Rachael: Well, and it’s like, yes. I mean, forgiveness is collapsed. So many accountability, repair, rebuilding trust, reconciliation are collapsed into this idea that forgiveness is basically just giving someone a pass for what they did because it’s been forgiven by God. And so we just move on. Well, someone has to eat that harm. And so what you’re really saying is just eat the harm because we don’t actually want to deal with this. We don’t actually want to have to change or be transformed or be in grief or have to encounter some kind of justice as a part of that transformation. And then we don’t get any comfort. We don’t get any presence because actually what is meant to happen even in forgiveness is a kind of presence that is deeply restorative. And that doesn’t happen for most of us. That might not ever be a safe option, but even if we say, oh, just forgive, it’s like, well, what are we forgiving? The event that happened? What it’s cost me throughout decades of my living, the addictions I have to deal with the harm that nobody wanted to engage, so therefore I’ve had to find ways to cope. Are we forgiving that or just the event? So I think that’s where it just feels like, well, yeah, if we want to say you’re just forgiving, what are you forgiving somebody from? And have you been able to enter your story enough to know what it is you are even forgiving? Because it’s rarely just the event of harm itself. It is everything it has cost you in the wake. So again, we’re back to the debris. Do you even know what the debris is?

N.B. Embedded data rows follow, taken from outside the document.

(** Attempts are accounted for: after any such history, the numbers sent for a
    delivery are strictly increasing and none is above its attempt counter, so no
    number is ever sent twice; every attempt on record is the only one with its
    number and carries the outcome the channel gave for it; and a delivery is
    DELIVERED, FAILED or RATE_LIMITED only if the channel's last word, about its
    latest attempt, says so. *)
Theorem delivery_attempts_accounted channel now h key d :
  Forall (λ e, call_ok uuid_at e.1.1) h →
  let s := history h (start channel now) in
  dd_deliveries s !! key = Some d →
  StronglySorted Z.lt (sent_nos (key_events key s)) ∧
  Forall (λ n, 1 ≤ n ≤ rd_attempts d) (sent_nos (key_events key s)) ∧
  StronglySorted Z.lt (key_recorded key s).*1 ∧
  (∀ n t, (n, t) ∈ key_recorded key s →
     n ∈ sent_nos (key_events key s) ∧
     ∃ e, e ∈ key_events key s ∧ event_no e = n ∧ record_text e = t) ∧
  (rd_status d ∈ [DELIVERED; RATE_LIMITED; FAILED] →
     ∃ e, last (key_events key s) = Some e ∧ event_no e = rd_attempts d ∧
          event_verdict e = Some (rd_status d)).
Proof.
  intros Hh s Hd. destruct (history_follows uuid_at send reconcile backoff_seconds max_attempts h
    (start channel now) Hh (new_system_ok uuid_at channel now)) as [Hi _].
  pose proof (di_views _ _ Hi key) as Hv. unfold view_ok in Hv. simpl in Hv. fold s in Hv.
  rewrite Hd in Hv. pose proof Hv as [? ? ? ? ? Htrue Hsent Hdec ? ?]. split_and!; [done|done|done| |done].
  intros n t Hin. destruct (Htrue n t Hin) as (e & He & <- & <- & _).
  split; [by apply Hsent|by exists e].
Qed.

(** Settled deliveries are not resent: once a delivery is DELIVERED, whatever is
    called afterwards (and wherever it stops), its row, its conversation with the
    channel and its record are unchanged unless an update gave it a new text; and
    one whose outcome is unknown is only asked about, until a verdict of the channel
    on that very attempt makes it DELIVERED or FAILED. *)
Theorem settled_deliveries_not_resent channel now h1 h2 key d :
  Forall (λ e, call_ok uuid_at e.1.1) (h1 ++ h2) →
  let s1 := history h1 (start channel now) in
  let v1 := delivery_view_of key s1 in
  let v2 := delivery_view_of key (history (h1 ++ h2) (start channel now)) in
  dd_deliveries s1 !! key = Some d →
  (rd_status d = DELIVERED →
     v2 = v1 ∨ ∃ content, rtc protocol
       {| vw_row := Some (with_content content d); vw_events := vw_events v1;
          vw_recorded := vw_recorded v1 |} v2) ∧
  (rd_status d = OUTCOME_UNKNOWN →
     ∃ asked, Forall (λ e, ∃ verdict, e = Reconciled (rd_attempts d) verdict) asked ∧
       (v2 = parked_view d v1 asked ∨ freed_by_verdict d (parked_view d v1 asked) v2)).
Proof.
  intros [Hh1 Hh2]%Forall_app s1 v1 v2 Hd.
  destruct (history_follows uuid_at send reconcile backoff_seconds max_attempts h1
    (start channel now) Hh1 (new_system_ok uuid_at channel now)) as [Hi1 _].
  destruct (history_follows uuid_at send reconcile backoff_seconds max_attempts h2 s1 Hh2 Hi1) as [_ Hp].
  assert (rtc protocol v1 v2) as Hrtc.
  { unfold v2, delivery_history. rewrite foldl_app. apply Hp. }
  split; intros Hst; [by apply delivered_until_update|by apply parked_until_verdict].
Qed.
End Histories.

(** ** Transient failures *)
Section Delivers.
Context {C : Type} (uuid_at : nat → uuid) `{!Inj (=) (=) uuid_at}.
Context (send : C → ReplyDelivery → Z → outcome unit ChannelTransportOutcome * C).
Context (reconcile : C → ReplyDelivery → Z → ReconcileVerdict).
Context (backoff_seconds max_attempts : Z).
Implicit Types (s : DeliverySystem C) (d : ReplyDelivery).

(** Rows that were stored can be stored again. *)
Definition storable d : Prop :=
  is_Some (parse_uuid (rd_binding_id d)) ∧ length_between 1 256 (rd_external_conversation_id d) = true.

Dan: Yeah, this feels like, again, I keep having the image of the homes that I’ve seen on the evening news, devastated swatches of ground and cars flipped over again. It’s so important to hear that’s what’s happening internally when you receive truth that isn’t true. It in one sense is so confusing. And again, for somebody who’s already highly susceptible in their own fear of complicity to find a fundamental deep flaw and fault in themselves, when they get slapped in the face with the category of forgiveness, it just confirms shut up, silence, ignore, deny, and move on. The complication is that at least as a therapist, I’ve heard people say, this next category is debris, and that is I’d be open to dealing with the past, but my present is so crazy right now. How would I even have time to think about all that occurred when my marriage is a wreck, when my kids are not doing well, where I don’t like my job? And I think one of the hardest things to bring to that is that often the past is playing itself out in the tragedy of reenactment in terms of the things that you’re struggling with have their own unique, shall we say, pathway. But there’s also something underneath it. And the idea of, well, the fruit on this tree is not as I would prefer. In fact, there’s something really wrong. Then to be able to go, well, we have to dig down, we’ve got to do a bit of excavation to be able to get to where the roots are that actually are influencing how this tree is growing and how the fruit is not as you would wish. So again, the complication is it is going to get worse for most of us before it gets better, and it’s easy to postpone. We know this with regard to our health, with complications, with regard to other portions of our life. The effort today feels too hard, yet not engaged. That effort is going to be even harder in the next year or two down the road. So when you hear that debris field of, I just got too much of my life, I can’t really deal with this, where does your heart go?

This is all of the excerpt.